*WORK ORDER*.
Retype verbatim the lines of the listing, from the very first through the line with "Definition rearm (flow".

____________________

Definition lifecycle_after_completion (rt : FlowRuntime) (e : CompletionEvidence)
  : FlowLifecycle :=
  if bool_decide (ev_outcome e = CFailed) then Failed
  else if fd_estimated_work (fr_descriptor rt) <=? saturating_add (fr_served_work rt) (credit_of e)
  then Completed
  else Waiting.

(** A flow with remaining work is made ready at once when it can be. *)
Definition rearm (flow : FlowId) (credited : N) (now : Ticks) (im : Impl) : Impl :=
  match im_flows im !! flow with
  | None => im
  | Some rt =>
      if fst (derived_readiness im rt now)
      then transition flow Ready now Selected 0 0
             ("eligible again after " +:+ pretty credited +:+ " units of service") im
      else set_lifecycle flow Waiting now im
  end.

Definition commit_completion (e : CompletionEvidence) (now : Ticks) : Op CommitOutcome :=
  let* im := get in
  match im_flows im !! ev_flow e with
  | None => throw Internal
  | Some rt =>
      let credited := credit_of e in
      let lifecycle_after := lifecycle_after_completion rt e in
      journal JCompletionCommitted
        (write_evidence e ++
         [WU64 credited; WU8 (lifecycle_value lifecycle_after); WU64 now]) ;;;
      modify (apply_completion e credited lifecycle_after now) ;;;
      (if bool_decide (lifecycle_after = Waiting)
       then modify (rearm (ev_flow e) credited now) else ret tt) ;;;
      modify (normalize_transient_states now) ;;;
      let* im := get in
      let final := match im_flows im !! ev_flow e with
                   | None => Waiting
                   | Some rt => fr_lifecycle rt
                   end in
      ret (mkCommitOutcome Applied EOk final credited (bool_decide (final = Completed)) 0)
  end.

Definition complete (e : CompletionEvidence) (now : Ticks) : Op CommitOutcome :=
  observe_tick now ;;;
  modify (fun im => im <| im_completion_reports ::= incr64 |>) ;;;
  let* im := get in
  match judge_completion im e now with
  | Reject code on_flow =>
      modify (count_rejected e on_flow) ;;;
      ret (rejected code)
  | Duplicate a =>
      modify (fun im => im <| im_completions_duplicate ::= incr64 |>) ;;;
      modify (upd_flow (ev_flow e) (fun rt => rt <| fr_accounting ::= fun a =>
        a <| ac_duplicate_completions ::= incr64 |> |>)) ;;;
      let lifecycle := match im_flows im !! ev_flow e with
                       | None => Waiting
                       | Some rt => fr_lifecycle rt
                       end in
      ret (mkCommitOutcome IdempotentDuplicate DuplicateCompletion lifecycle (at_credited a)
             (bool_decide (lifecycle = Completed)) 0)
  | Accept _ => commit_completion e now
  end.

(** ** Observation *)

Definition count_lifecycle (l : FlowLifecycle) (im : Impl) : N :=
  foldl (fun n '(_, rt) => if bool_decide (fr_lifecycle rt = l) then incr64 n else n) 0
    (map_entries (im_flows im)).

Definition count_attempts (s : AttemptState) (im : Impl) : N :=
  foldl (fun n '(_, a) => if bool_decide (at_state a = s) then incr64 n else n) 0
    (map_entries (im_attempts im)).

(** The saturating sums over the flow table. *)
Definition sum_flows (f : FlowRuntime -> N) (im : Impl) : N :=
  foldl (fun n '(_, rt) => saturating_add n (f rt)) 0 (map_entries (im_flows im)).

(** [accounting], with the attempt counts of [account_unlocked]. *)
Definition accounting (im : Impl) : AccountingReport :=
  let total {V} (m : gmap N V) := foldl (fun n _ => incr64 n) 0 (map_entries m) in
  mkAccountingReport (total (im_flows im))
    (count_lifecycle Waiting im) (count_lifecycle Ready im) (count_lifecycle Scheduled im)
    (count_lifecycle Dispatched im) (count_lifecycle Running im)
    (count_lifecycle CompletionReported im) (count_lifecycle Cancelling im)
    (count_lifecycle Preempting im) (count_lifecycle Completed im)
    (count_lifecycle Cancelled im) (count_lifecycle Failed im) (count_lifecycle Ambiguous im)
    (total (im_attempts im)) (count_attempts AOpen im) (count_attempts AStarted im)
    (count_attempts ACommitted im) (count_attempts APreempted im)
    (count_attempts ACancelled im) (count_attempts AAbandoned im) (count_attempts ARejected im)
    (im_completion_reports im) (im_completions_applied im) (im_completions_duplicate im)
    (im_completions_rejected im) (im_schedules_issued im) (im_schedule_entries_issued im)
    (im_preemptions_issued im) (im_arbitration_rounds im)
    (sum_flows (fun rt => ac_starvation_boosts (fr_accounting rt)) im)
    (im_deadline_misses im) (im_reservations_retired im)
    (sum_flows fr_outstanding_reserved im)
    (sum_flows (fun rt => ac_service_credit (fr_accounting rt)) im)
    (sum_flows (fun rt => fd_estimated_work (fr_descriptor rt)) im)
    (im_epoch im) (rp_flows_restored (im_recovery im))
    (rp_attempts_abandoned (im_recovery im)).

Definition attempt (im : Impl) (id : DispatchAttemptId) : Res DispatchTicket :=
  match im_attempts im !! id with
  | None => Err UnknownAttempt
  | Some a => Ok ((at_ticket a) <| tk_state := at_state a |>)
  end.

Definition schedule (im : Impl) (id : ScheduleId) : Res Schedule :=
  match find_schedule im id with
  | None => Err UnknownSchedule
  | Some s => Ok (sr_schedule s)
  end.

Definition journal_position (im : Impl) : N :=
  match im_store im with None => 0 | Some ds => ds_last_sequence ds end.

____________________

*TASK RESPONSE*.
Definition lifecycle_after_completion (rt : FlowRuntime) (e : CompletionEvidence)
  : FlowLifecycle :=
  if bool_decide (ev_outcome e = CFailed) then Failed
  else if fd_estimated_work (fr_descriptor rt) <=? saturating_add (fr_served_work rt) (credit_of e)
  then Completed
  else Waiting.

(** A flow with remaining work is made ready at once when it can be. *)
Definition rearm (flow : FlowId) (credited : N) (now : Ticks) (im : Impl) : Impl :=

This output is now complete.